Definition cec_msg_clear_ext_timer
    (reply : Z) (t : timer) (ext_src_spec plug phys_addr : Z) : M cec_msg unit :=
  set_len 13;;
  put 1 CEC_MSG_CLEAR_EXT_TIMER;;
  put_timer t;;
  put 9 ext_src_spec;;
  put 10 plug;;
  put 11 (phys_addr >> 8);;
  put 12 (phys_addr .& 0xff);;
  set_reply (c_cond reply CEC_MSG_TIMER_CLEARED_STATUS 0).

Definition cec_ops_clear_ext_timer : R cec_msg (timer * Z * Z * Z) :=
  t ← get_timer;
  ext_src_spec ← get 9;
  plug ← get 10;
  phys_addr ← get_be16 11;
  mret (t, ext_src_spec, plug, phys_addr).

Definition cec_msg_set_analogue_timer
    (reply : Z) (t : timer) (ana_bcast_type ana_freq bcast_system : Z) : M cec_msg unit :=
  set_len 13;;
  put 1 CEC_MSG_SET_ANALOGUE_TIMER;;
  put_timer t;;
  put 9 ana_bcast_type;;
  put 10 (ana_freq >> 8);;
  put 11 (ana_freq .& 0xff);;
  put 12 bcast_system;;
  set_reply (c_cond reply CEC_MSG_TIMER_STATUS 0).

Definition cec_ops_set_analogue_timer : R cec_msg (timer * Z * Z * Z) :=
  t ← get_timer;
  ana_bcast_type ← get 9;
  ana_freq ← get_be16 10;
  bcast_system ← get 12;
  mret (t, ana_bcast_type, ana_freq, bcast_system).

Definition cec_msg_set_digital_timer
    (reply : Z) (t : timer) (digital : cec_op_digital_service_id) : M cec_msg unit :=
  set_len 16;;
  set_reply (c_cond reply CEC_MSG_TIMER_STATUS 0);;
  put 1 CEC_MSG_SET_DIGITAL_TIMER;;
  put_timer t;;
  cec_set_digital_service_id 9 digital.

-*-

Required action — Wherever a line of the data above contains "unit", copy that line.

Task output —
    (reply : Z) (t : timer) (ext_src_spec plug phys_addr : Z) : M cec_msg unit :=
    (reply : Z) (t : timer) (ana_bcast_type ana_freq bcast_system : Z) : M cec_msg unit :=
    (reply : Z) (t : timer) (digital : cec_op_digital_service_id) : M cec_msg unit :=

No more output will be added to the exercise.